- What you will do
Write out exactly the lines of the entries below, from the first through the line containing "Ok (on_client (put reply) id st)", and nothing beyond them.

Saved entries
Definition allowed_in_pubsub (cmd : pscommand) : bool :=
  match cmd with PUBLISH | PUBSUB _ => false | _ => true end.

Definition run (order : gset bytes -> list bytes) (cmd : pscommand) (id : nat) (args : list bytes) (st : pserver) : res pserver :=
  match cmd with
  | SUBSCRIBE srv => subscribeCommand srv id args st
  | UNSUBSCRIBE srv => unsubscribeCommand order srv id args st
  | PSUBSCRIBE srv => psubscribeCommand srv id args st
  | PUNSUBSCRIBE srv => punsubscribeCommand srv id args st
  | PUBLISH => match args with [channel; message] => publishCommand id channel message st | _ => Undef end
  | PUBSUB srv => pubsub order srv id args st
  | PING => pingCommand id args st
  end.

(** The checks of [processCommand] that concern these commands: the arity, and
    the context. *)

Definition refusal (cmd : pscommand) (args : list bytes) (c : pclient) : option bytes :=
  let argc := Z.of_nat (S (length args)) in
  if ((arity_of cmd >? 0) && negb (arity_of cmd =? argc)) || (argc <? - arity_of cmd)
  then Some (wrong_args (name_of cmd)) else
  if pc_pubsub c && negb (allowed_in_pubsub cmd)
  then Some (addReplyError (str "only (P)SUBSCRIBE / (P)UNSUBSCRIBE / PING / QUIT allowed in this context"))
  else None.

Definition process (order : gset bytes -> list bytes) (cmd : pscommand) (id : nat) (args : list bytes) (st : pserver) : res pserver :=
  c ← the_client id st;
  match refusal cmd args c with
  | Some reply => Ok (on_client (put reply) id st)
  | None => run order cmd id args st
  end.
(* ===== verification/PubsubClaims.v ===== *)
(** * Publish and subscribe: claims

    Each step of the server is a step of the specification; what the modes of
    the clients say; the flags of the keyspace events. *)

From S2P Require Import Prelude Util Resp Glob Pubsub PubsubTheory.

(** ** Steps *)

Lemma matching_filter pat l :
  Forall (fun ch => ch <> []) l ->
  matching pat l = Ok (List.filter (fun ch => match pat with None => true | Some p => denote false (parse p) ch end) l).
Proof.
  induction 1 as [|ch l Hch _ IH]; [done|]. cbn [matching List.filter].
  assert (match pat with Some p => stringmatchlen p ch false | None => Ok true end
          = Ok (match pat with None => true | Some p => denote false (parse p) ch end)) as ->.
  { destruct pat; [|done]. apply match_loop_denote; [lia|done]. }
  cbn [mbind res_bind]. rewrite IH. done.
Qed.

Lemma order_names order srv st :
  visits_all order -> st_ok st -> Forall (fun ch => ch <> []) (order (all_channels srv (ps_clients st))).
Proof.
  intros Hord Hok. apply Forall_forall. intros ch. rewrite (Hord _), elem_of_elements. unfold all_channels. rewrite elem_of_union_list.
  intros (X & ([k c] & -> & Hkc%elem_of_map_to_list)%list_elem_of_fmap & Hch). exact (so_names st Hok k c Hkc _ _ Hch).
Qed.

Lemma pubsub_text_Ok channels channels' numsub numsub' numpat numpat' args :
  args <> [] -> (forall pat, channels pat = Ok (channels' pat)) -> (forall ch, numsub ch = numsub' ch) -> numpat = numpat' ->
  exists reply, pubsub_text channels numsub numpat args = Ok reply /\
    pubsub_text (fun pat => Ok (channels' pat)) numsub' numpat' args = Ok reply.
Proof.
  intros Hargs Hc Hn ->. destruct args as [|a args]; [done|]. unfold pubsub_text. cbn [need lookup list_lookup mbind res_bind].
  destruct (_ && _); [rewrite Hc; by eexists|]. destruct (_ && _); [|destruct (_ && _); by eexists].
  eexists. split; [done|]. do 3 f_equal. apply map_ext. intros ch. by rewrite Hn.
Qed.

Lemma pubsub_moves order srv id args st :
  visits_all order -> st_ok st -> args <> [] ->
  exists st' reply, pubsub order srv id args st = Ok st' /\ spec_pubsub order srv args (ps_clients st) = Ok reply /\ moved (put reply) id st st'.
Proof.
  intros Hord Hok Hargs. pose proof (so_index st Hok srv) as Hix. unfold pubsub, spec_pubsub.
  rewrite (total_patterns _ _ _ Hix). pose proof (order_names order srv st Hord Hok) as Hnames. rewrite (all_channels_dom _ _ _ Hix) in *.
  edestruct pubsub_text_Ok as (reply & E1 & E2);
    [exact Hargs|intros pat; by apply matching_filter|intros ch; symmetry; apply (total_subscribers _ _ _ Hix)|reflexivity|].
  exists (on_client (put reply) id st), reply. split; [|split; [exact E2|by apply moved_quiet]].
  unfold subscribers in E1. rewrite E1. done.
Qed.

(** [s]: the state of the specification after the step. *)

Definition follows (s : spec_state) (st st' : pserver) : Prop :=
  st_ok st' /\ (ps_clients st', ps_bus st') = s /\ ps_cluster_enabled st' = ps_cluster_enabled st.

Lemma moved_follows f id st st' : moved f id st st' -> follows (alter f id (ps_clients st), ps_bus st) st st'.
Proof. intros [Hok Hc Hcl Hb]. split; [done|]. split; [by rewrite Hc, Hb|done]. Qed.

Lemma force_same b : same_subs (set_pc_force_repl b).
Proof. done. Qed.

Lemma st_ok_bus st bus : st_ok st -> st_ok (MkPs (ps_subs st) (ps_clients st) (ps_cluster_enabled st) bus).
Proof. by intros [? ?]. Qed.

Lemma publishCommand_follows id channel message st :
  st_ok st -> channel <> [] ->
  exists st', publishCommand id channel message st = Ok st' /\
    follows (spec_run (ps_cluster_enabled st) elements PUBLISH id [channel; message] (ps_clients st, ps_bus st)) st st'.
Proof.
  intros Hok Hch. unfold publishCommand. destruct (publish_spec TheServer channel message st Hok Hch) as (st1 & -> & [Hok1 Hc1 Hcl1 Hb1]).
  cbn [mbind res_bind]. eexists. split; [done|]. rewrite <- Hcl1. simpl. rewrite <- Hc1, <- Hb1. destruct (ps_cluster_enabled st1) eqn:Ecl.
  - split; [apply st_ok_quiet; [rewrite <- Ecl; by apply st_ok_bus|done]|]. split; [done|]. simpl. congruence.
  - destruct (moved_then _ (put (addReplyLongLong (total (received TheServer channel) (ps_clients st)))) id st1 _
                (moved_quiet (set_pc_force_repl true) id st1 Hok1 (force_same true)) (put_same _)) as [H1 H2 H3 H4].
    split; [done|]. split; [by rewrite H2, H4|simpl; congruence].
Qed.

Lemma refusal_arity cmd args c : refusal cmd args c = None ->
  ((arity_of cmd >? 0) && negb (arity_of cmd =? Z.of_nat (S (length args)))) || (Z.of_nat (S (length args)) <? - arity_of cmd) = false.
Proof. unfold refusal. by destruct (_ || _). Qed.

Lemma run_follows order cmd id args st c :
  visits_all order -> st_ok st -> ps_clients st !! id = Some c -> refusal cmd args c = None -> named (Command id cmd args) ->
  exists st', run order cmd id args st = Ok st' /\
    follows (spec_run (ps_cluster_enabled st) order cmd id args (ps_clients st, ps_bus st)) st st'.
Proof.
  intros Hord Hok Hc Href%refusal_arity Hn. pose proof (ex_intro _ c Hc : here id st) as Hid.
  destruct cmd as [srv|srv|srv|srv| |srv|]; cbn [run spec_run named] in *.
  - destruct (subscribeCommand_moves srv id args st Hok Hid Hn) as (st' & -> & Hm). exists st'. split; [done|]. by apply moved_follows.
  - destruct (unsubscribeCommand_moves order srv id args st Hord Hok Hid) as (st' & -> & Hm). exists st'. split; [done|]. by apply moved_follows.
  - destruct (psubscribeCommand_moves srv id args st Hok Hid) as (st' & -> & Hm). exists st'. split; [done|]. by apply moved_follows.
  - destruct (punsubscribeCommand_moves srv id args st Hok Hid) as (st' & -> & Hm). exists st'. split; [done|]. by apply moved_follows.
  - assert (length args = 2)%nat as Hl.
    { cbn [arity_of] in Href. destruct (Z.eqb_spec 3 (Z.of_nat (S (length args)))); [lia|done]. }
    destruct args as [|channel [|message [|? ?]]]; try done.
    exact (publishCommand_follows id channel message st Hok Hn).
  - destruct (pubsub_moves order srv id args st) as (st' & reply & -> & -> & Hm); [done|done|by destruct args|].
    exists st'. split; [done|]. by apply moved_follows.
  - eexists. split; [done|]. apply moved_follows. by apply moved_quiet.
Qed.

Lemma event_follows events type event key dbid st :
  st_ok st ->
  exists st', notifyKeyspaceEvent events type event key dbid st = Ok st' /\
    became (spec_event events type event key dbid (ps_clients st)) st st'.
Proof.
  intros Hok. unfold notifyKeyspaceEvent, spec_event. destruct (negb (negb (Z.land events type =? 0))); [by exists st|].
  set (chan1 := str "__keyspace@" ++ _). set (chan2 := str "__keyevent@" ++ _).
  assert (exists st1, (if negb (Z.land events NOTIFY_KEYSPACE =? 0)
                       then '(_, st) ← pubsubPublishMessage TheServer chan1 event st; Ok st else Ok st) = Ok st1 /\
            became (if negb (Z.land events NOTIFY_KEYSPACE =? 0) then spec_publish TheServer chan1 event (ps_clients st) else ps_clients st) st st1)
    as (st1 & -> & [Hok1 Hc1 Hcl1 Hb1]).
  { destruct (negb _); [|by exists st]. destruct (publish_spec TheServer chan1 event st Hok) as (st1 & -> & Hb); [done|]. by exists st1. }
  cbn [mbind res_bind]. rewrite <- Hc1. destruct (negb (Z.land events NOTIFY_KEYEVENT =? 0)); [|by exists st1].
  destruct (publish_spec TheServer chan2 key st1 Hok1) as (st2 & -> & [Hok2 Hc2 Hcl2 Hb2]); [done|].
  exists st2. split; [done|]. split; [done|done|congruence|congruence].
Qed.

Lemma st_ok_connect id st : st_ok st -> ps_clients st !! id = None -> st_ok (set_ps_clients (<[id := new_client]> (ps_clients st)) st).
Proof.
  intros [Hi Hn] Hid. split; simpl; [|apply map_Forall_insert_2; [|done]; intros [] ch; simpl; set_solver].
  intros srv. eapply indexed_ext; [exact (Hi srv)| |]; intros k; unfold chans_of, pats_of;
    (destruct (decide (k = id)) as [-> |]; [rewrite lookup_insert_eq, Hid; by destruct srv|by rewrite lookup_insert_ne]).
Qed.

Lemma step_follows order h st :
  visits_all order -> st_ok st -> named h ->
  exists st', step order h st = Ok st' /\ follows (spec_step (ps_cluster_enabled st) order h (ps_clients st, ps_bus st)) st st'.
Proof.
  intros Hord Hok Hn. destruct h as [id|id cmd args|id|events type event key dbid|channel message]; cbn [step spec_step].
  - eexists. split; [done|]. destruct (ps_clients st !! id) as [c|] eqn:Hc; [done|]. split; [by apply st_ok_connect|done].
  - destruct (ps_clients st !! id) as [c|] eqn:Hc; [|by exists st]. unfold process, the_client. rewrite Hc. cbn [need mbind res_bind].
    destruct (refusal cmd args c) eqn:Hr; [|by eapply run_follows]. eexists. split; [done|]. apply moved_follows. by apply moved_quiet.
  - destruct (ps_clients st !! id) as [c|] eqn:Hc; [|exists st; split; [done|]; rewrite delete_id by done; done].
    destruct (freeClient_spec order id st Hord Hok (ex_intro _ c Hc)) as (st' & -> & Hok' & E & Hcl & Hb).
    exists st'. split; [done|]. split; [done|]. split; [by rewrite E, Hb|done].
  - destruct (event_follows events type event key dbid st Hok) as (st' & -> & [Hok' E Hcl Hb]).
    exists st'. split; [done|]. split; [done|]. split; [by rewrite E, Hb|done].
  - destruct (publish_spec TheCrdtServer channel message st Hok Hn) as (st' & -> & [Hok' E Hcl Hb]). cbn [mbind res_bind].
    exists st'. split; [done|]. split; [done|]. split; [by rewrite E, Hb|done].
Qed.

Definition proper_run (hs : list ((gset bytes -> list bytes) * happening)) : Prop :=
  Forall (fun oh => visits_all (fst oh) /\ named (snd oh)) hs.
Lemma feed_own dictid argv w :
  backlog_ok (w_server w) -> Forall robj_ok argv ->
  exists w', (w ← (if negb (slaveseldb (w_server w) =? dictid) then sendSelectCommandToSlave dictid w else Ok w);
              s ← with_backlog (feed_command argv) (w_server w);
              Ok (set_w_server (each_slave (reply_command argv) s) w)) = Ok w' /\
    fed ((if negb (slaveseldb (w_server w) =? dictid) then encode_command [str "SELECT"; print_Z dictid] else [])
         ++ encode_command (map obj_bytes argv)) (w_server w) (w_server w') /\
    slaveseldb (w_server w') = dictid /\ w' = set_w_server (w_server w') w.
Proof.
  intros H Hargv.
  assert (exists w1, (if negb (slaveseldb (w_server w) =? dictid) then sendSelectCommandToSlave dictid w else Ok w)
            = Ok w1 /\ fed (if negb (slaveseldb (w_server w) =? dictid)
                            then encode_command [str "SELECT"; print_Z dictid] else []) (w_server w) (w_server w1) /\
            slaveseldb (w_server w1) = dictid /\ w1 = set_w_server (w_server w1) w) as (w1 & -> & F1 & D1 & R1).
  { destruct (Z.eqb_spec (slaveseldb (w_server w)) dictid) as [E|E]; [|by apply select_own_fed].
    exists w. split; [done|]. split; [apply fed_nil; [apply fed_backlog_refl|done]|]. by destruct w. }
  cbn [mbind res_bind].
  destruct (with_backlog_feeds _ _ (w_server w1) (feed_command_feeds argv Hargv)) as (s & -> & F & Sl & Sd).
  { eapply fed_backlog_ok; [apply F1|done]. }
  cbn [mbind res_bind]. eexists. split; [reflexivity|]. simpl. split; [|rewrite Sd; split; [done|rewrite R1; by destruct w]].
  eapply fed_app; [exact F1|]. split; [by apply fed_backlog_slaves|].
  unfold each_slave. simpl. rewrite Sl. apply map_ext. intros c. by rewrite reply_command_spec.
Qed.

- Solved problem
Definition allowed_in_pubsub (cmd : pscommand) : bool :=
  match cmd with PUBLISH | PUBSUB _ => false | _ => true end.

Definition run (order : gset bytes -> list bytes) (cmd : pscommand) (id : nat) (args : list bytes) (st : pserver) : res pserver :=
  match cmd with
  | SUBSCRIBE srv => subscribeCommand srv id args st
  | UNSUBSCRIBE srv => unsubscribeCommand order srv id args st
  | PSUBSCRIBE srv => psubscribeCommand srv id args st
  | PUNSUBSCRIBE srv => punsubscribeCommand srv id args st
  | PUBLISH => match args with [channel; message] => publishCommand id channel message st | _ => Undef end
  | PUBSUB srv => pubsub order srv id args st
  | PING => pingCommand id args st
  end.

(** The checks of [processCommand] that concern these commands: the arity, and
    the context. *)

Definition refusal (cmd : pscommand) (args : list bytes) (c : pclient) : option bytes :=
  let argc := Z.of_nat (S (length args)) in
  if ((arity_of cmd >? 0) && negb (arity_of cmd =? argc)) || (argc <? - arity_of cmd)
  then Some (wrong_args (name_of cmd)) else
  if pc_pubsub c && negb (allowed_in_pubsub cmd)
  then Some (addReplyError (str "only (P)SUBSCRIBE / (P)UNSUBSCRIBE / PING / QUIT allowed in this context"))
  else None.

Definition process (order : gset bytes -> list bytes) (cmd : pscommand) (id : nat) (args : list bytes) (st : pserver) : res pserver :=
  c ← the_client id st;
  match refusal cmd args c with
  | Some reply => Ok (on_client (put reply) id st)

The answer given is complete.